(Saved entries)
------------------------------------------------------------------------
Variable P : State -> Prop.
Hypothesis P_blind : cursor_blind P.
Hypothesis P_get_connection :
  forall fuel cfg env th, preserves P (get_connection fuel cfg env th).

Variables (fuel : nat) (cfg : Config) (env : Env) (th : nat).

Ltac helper_frame :=
  repeat first
    [ apply P_get_connection
    | apply preserves_connection_cursor; assumption
    | apply preserves_cursor_execute; assumption
    | apply preserves_cursor_fetchone; assumption
    | apply preserves_close_local; assumption
    | apply preserves_fetch_rows; assumption
    | apply preserves_fetch_row_values; assumption
    | apply preserves_row_value; assumption
    | apply preserves_dict2obj_call; assumption
    | preserves_step ].

Lemma preserves_get_a_cursor cc kw : preserves P (get_a_cursor fuel cfg env th cc kw).
Proof. unfold get_a_cursor. helper_frame. Qed.

Lemma preserves_execute args kw : preserves P (execute fuel cfg env th args kw).
Proof.
  unfold execute. apply preserves_bind; [apply preserves_get_a_cursor|].
  intros [[lc k] kw']. helper_frame.
Qed.

Lemma preserves_fetch_one args kw : preserves P (fetch_one fuel cfg env th args kw).
Proof.
  unfold fetch_one. apply preserves_bind; [apply preserves_get_a_cursor|].
  intros [[lc k] kw']. helper_frame.
Qed.

Lemma preserves_fetch_all args kw : preserves P (fetch_all fuel cfg env th args kw).
Proof.
  unfold fetch_all. apply preserves_bind; [apply preserves_get_a_cursor|].
  intros [[lc k] kw']. helper_frame.
Qed.

Lemma preserves_fetch_n n args kw : preserves P (fetch_n fuel cfg env th n args kw).
Proof.
  unfold fetch_n. apply preserves_bind; [apply preserves_get_a_cursor|].
  intros [[lc k] kw']. helper_frame.
Qed.

Lemma preserves_fetch_value args kw : preserves P (fetch_value fuel cfg env th args kw).
Proof.
  unfold fetch_value. apply preserves_bind; [apply preserves_get_a_cursor|].
  intros [[lc k] kw']. helper_frame.
Qed.

Lemma preserves_fetch_values args kw : preserves P (fetch_values fuel cfg env th args kw).
Proof.
  unfold fetch_values. apply preserves_bind; [apply preserves_get_a_cursor|].
  intros [[lc k] kw']. helper_frame.
Qed.

Lemma preserves_generator_next cc shape g :
  (forall row, preserves P (shape row)) ->
  preserves P (generator_next fuel cfg env th cc shape g).
Proof.
  intros Hshape. unfold generator_next, generator_loop. destruct g.
  - apply preserves_bind; [apply preserves_get_a_cursor|].
    intros [[lc k] kw']. helper_frame. all: apply Hshape.
  - helper_frame. all: apply Hshape.
  - apply preserves_ret.
Qed.

End HelperFrame.

(** ** Reachable states *)

(** A property kept by the two pool functions and blind to cursors is kept
    by every call. *)
Lemma run_call_preserves (P : State -> Prop) :
  cursor_blind P ->
  (forall fuel cfg env th, preserves P (get_connection fuel cfg env th)) ->
  (forall env, preserves P (close_connections env)) ->
  forall cfg fuel env th c s, P s -> P (run_call cfg fuel env th c s).
Proof.
  intros Hb Hg Hc cfg fuel env th c s Hs. destruct c; simpl.
  - apply Hg, Hs.
  - apply Hc, Hs.
  - apply preserves_execute; assumption.
  - apply preserves_fetch_one; assumption.
  - apply preserves_fetch_all; assumption.
  - apply preserves_fetch_n; assumption.
  - apply preserves_fetch_value; assumption.
  - apply preserves_fetch_values; assumption.
  - unfold yield_rows_next. apply preserves_generator_next; try assumption.
    intros; apply preserves_ret.
  - unfold yield_values_next. apply preserves_generator_next; try assumption.
    intros; apply preserves_row_value; assumption.
  - unfold yield_objects_next. apply preserves_generator_next; try assumption.
    intros; apply preserves_dict2obj_call.
Qed.

(** C3: in every reachable state a thread identity is in the activity map
    if and only if it is in the connection map; in particular a call of
    get_connection (whether it evicts, creates, replaces or only stamps, and
    however it ends) and a call of close_connections lead from such a state
    to a state where this holds again. *)
Theorem pool_invariant_reachable (cfg : Config) (s : State) :
  reachable cfg s ->
  (forall th : nat,
     th ∈ dom (db_connection_activity s) <-> th ∈ dom (db_connection_pool s)) /\
  (forall fuel env th, pool_inv (snd (get_connection fuel cfg env th s))) /\
  (forall env, pool_inv (snd (close_connections env s))).
Proof.
  intros Hr.
  assert (pool_inv s) as Hinv.
  { induction Hr as [|s fuel env th c Hr IH].
    - reflexivity.
    - apply run_call_preserves; try assumption.
      + apply pool_inv_cursor_blind.
      + intros. apply get_connection_pool_inv.
      + intros. apply close_connections_pool_inv. }
  split; [|split].
  - intros th. unfold pool_inv in Hinv. rewrite Hinv. reflexivity.
  - intros. apply get_connection_pool_inv, Hinv.
  - intros. apply close_connections_pool_inv, Hinv.
Qed.

(** ** The eviction sweep *)

Lemma shrinks_refl s : shrinks s s.
Proof. repeat split; reflexivity. Qed.

Lemma evict_shrinks s0 env th : preserves (shrinks s0) (evict env th).
Proof.
  unfold evict. apply preserves_bind; [apply preserves_get|]. intros s1.
  apply preserves_bind; [unfold getitem; repeat preserves_step|]. intros c.
  apply preserves_bind; [|intros _; apply preserves_bind; [|intros _]].
  - unfold connection_close. destruct (conn_close env c); [apply preserves_raise|].
    apply preserves_modify. intros s (Hp & Ha & Hc). repeat split; try assumption.
    simpl. apply list_subseteq_cons, Hc.
  - unfold pool_delitem. apply preserves_get_state. intros s (Hp & Ha & Hc).
    destruct (db_connection_pool s !! th); simpl; repeat split; try assumption.
    etrans; [apply delete_subseteq|exact Hp].
  - unfold activity_delitem. apply preserves_get_state. intros s (Hp & Ha & Hc).
    destruct (db_connection_activity s !! th); simpl; repeat split; try assumption.
    etrans; [apply delete_subseteq|exact Ha].
Qed.

Lemma sweep_shrinks s0 env timeout items : preserves (shrinks s0) (sweep env timeout items).
Proof.
  induction items as [|[th thtime] rest IH].
  - apply preserves_ret.
  - rewrite sweep_step. apply preserves_bind; [|intros _; exact IH].
    destruct (stale env timeout th thtime);
      [apply evict_shrinks | apply preserves_ret].
Qed.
------------------------------------------------------------------------
In the lines above, every record is to be repeated exactly.

## TASK RESULT
Variable P : State -> Prop.
Hypothesis P_blind : cursor_blind P.
Hypothesis P_get_connection :
  forall fuel cfg env th, preserves P (get_connection fuel cfg env th).

Variables (fuel : nat) (cfg : Config) (env : Env) (th : nat).

Ltac helper_frame :=
  repeat first
    [ apply P_get_connection
    | apply preserves_connection_cursor; assumption
    | apply preserves_cursor_execute; assumption
    | apply preserves_cursor_fetchone; assumption
    | apply preserves_close_local; assumption
    | apply preserves_fetch_rows; assumption
    | apply preserves_fetch_row_values; assumption
    | apply preserves_row_value; assumption
    | apply preserves_dict2obj_call; assumption
    | preserves_step ].

Lemma preserves_get_a_cursor cc kw : preserves P (get_a_cursor fuel cfg env th cc kw).
Proof. unfold get_a_cursor. helper_frame. Qed.

Lemma preserves_execute args kw : preserves P (execute fuel cfg env th args kw).
Proof.
  unfold execute. apply preserves_bind; [apply preserves_get_a_cursor|].
  intros [[lc k] kw']. helper_frame.
Qed.

Lemma preserves_fetch_one args kw : preserves P (fetch_one fuel cfg env th args kw).
Proof.
  unfold fetch_one. apply preserves_bind; [apply preserves_get_a_cursor|].
  intros [[lc k] kw']. helper_frame.
Qed.

Lemma preserves_fetch_all args kw : preserves P (fetch_all fuel cfg env th args kw).
Proof.
  unfold fetch_all. apply preserves_bind; [apply preserves_get_a_cursor|].
  intros [[lc k] kw']. helper_frame.
Qed.

Lemma preserves_fetch_n n args kw : preserves P (fetch_n fuel cfg env th n args kw).
Proof.
  unfold fetch_n. apply preserves_bind; [apply preserves_get_a_cursor|].
  intros [[lc k] kw']. helper_frame.
Qed.

Lemma preserves_fetch_value args kw : preserves P (fetch_value fuel cfg env th args kw).
Proof.
  unfold fetch_value. apply preserves_bind; [apply preserves_get_a_cursor|].
  intros [[lc k] kw']. helper_frame.
Qed.

Lemma preserves_fetch_values args kw : preserves P (fetch_values fuel cfg env th args kw).
Proof.
  unfold fetch_values. apply preserves_bind; [apply preserves_get_a_cursor|].
  intros [[lc k] kw']. helper_frame.
Qed.

Lemma preserves_generator_next cc shape g :
  (forall row, preserves P (shape row)) ->
  preserves P (generator_next fuel cfg env th cc shape g).
Proof.
  intros Hshape. unfold generator_next, generator_loop. destruct g.
  - apply preserves_bind; [apply preserves_get_a_cursor|].
    intros [[lc k] kw']. helper_frame. all: apply Hshape.
  - helper_frame. all: apply Hshape.
  - apply preserves_ret.
Qed.

End HelperFrame.

(** ** Reachable states *)

(** A property kept by the two pool functions and blind to cursors is kept
    by every call. *)
Lemma run_call_preserves (P : State -> Prop) :
  cursor_blind P ->
  (forall fuel cfg env th, preserves P (get_connection fuel cfg env th)) ->
  (forall env, preserves P (close_connections env)) ->
  forall cfg fuel env th c s, P s -> P (run_call cfg fuel env th c s).
Proof.
  intros Hb Hg Hc cfg fuel env th c s Hs. destruct c; simpl.
  - apply Hg, Hs.
  - apply Hc, Hs.
  - apply preserves_execute; assumption.
  - apply preserves_fetch_one; assumption.
  - apply preserves_fetch_all; assumption.
  - apply preserves_fetch_n; assumption.
  - apply preserves_fetch_value; assumption.
  - apply preserves_fetch_values; assumption.
  - unfold yield_rows_next. apply preserves_generator_next; try assumption.
    intros; apply preserves_ret.
  - unfold yield_values_next. apply preserves_generator_next; try assumption.
    intros; apply preserves_row_value; assumption.
  - unfold yield_objects_next. apply preserves_generator_next; try assumption.
    intros; apply preserves_dict2obj_call.
Qed.

(** C3: in every reachable state a thread identity is in the activity map
    if and only if it is in the connection map; in particular a call of
    get_connection (whether it evicts, creates, replaces or only stamps, and
    however it ends) and a call of close_connections lead from such a state
    to a state where this holds again. *)
Theorem pool_invariant_reachable (cfg : Config) (s : State) :
  reachable cfg s ->
  (forall th : nat,
     th ∈ dom (db_connection_activity s) <-> th ∈ dom (db_connection_pool s)) /\
  (forall fuel env th, pool_inv (snd (get_connection fuel cfg env th s))) /\
  (forall env, pool_inv (snd (close_connections env s))).
Proof.
  intros Hr.
  assert (pool_inv s) as Hinv.
  { induction Hr as [|s fuel env th c Hr IH].
    - reflexivity.
    - apply run_call_preserves; try assumption.
      + apply pool_inv_cursor_blind.
      + intros. apply get_connection_pool_inv.
      + intros. apply close_connections_pool_inv. }
  split; [|split].
  - intros th. unfold pool_inv in Hinv. rewrite Hinv. reflexivity.
  - intros. apply get_connection_pool_inv, Hinv.
  - intros. apply close_connections_pool_inv, Hinv.
Qed.

(** ** The eviction sweep *)

Lemma shrinks_refl s : shrinks s s.
Proof. repeat split; reflexivity. Qed.

Lemma evict_shrinks s0 env th : preserves (shrinks s0) (evict env th).
Proof.
  unfold evict. apply preserves_bind; [apply preserves_get|]. intros s1.
  apply preserves_bind; [unfold getitem; repeat preserves_step|]. intros c.
  apply preserves_bind; [|intros _; apply preserves_bind; [|intros _]].
  - unfold connection_close. destruct (conn_close env c); [apply preserves_raise|].
    apply preserves_modify. intros s (Hp & Ha & Hc). repeat split; try assumption.
    simpl. apply list_subseteq_cons, Hc.
  - unfold pool_delitem. apply preserves_get_state. intros s (Hp & Ha & Hc).
    destruct (db_connection_pool s !! th); simpl; repeat split; try assumption.
    etrans; [apply delete_subseteq|exact Hp].
  - unfold activity_delitem. apply preserves_get_state. intros s (Hp & Ha & Hc).
    destruct (db_connection_activity s !! th); simpl; repeat split; try assumption.
    etrans; [apply delete_subseteq|exact Ha].
Qed.

Lemma sweep_shrinks s0 env timeout items : preserves (shrinks s0) (sweep env timeout items).
Proof.
  induction items as [|[th thtime] rest IH].
  - apply preserves_ret.
  - rewrite sweep_step. apply preserves_bind; [|intros _; exact IH].
    destruct (stale env timeout th thtime);
      [apply evict_shrinks | apply preserves_ret].
Qed.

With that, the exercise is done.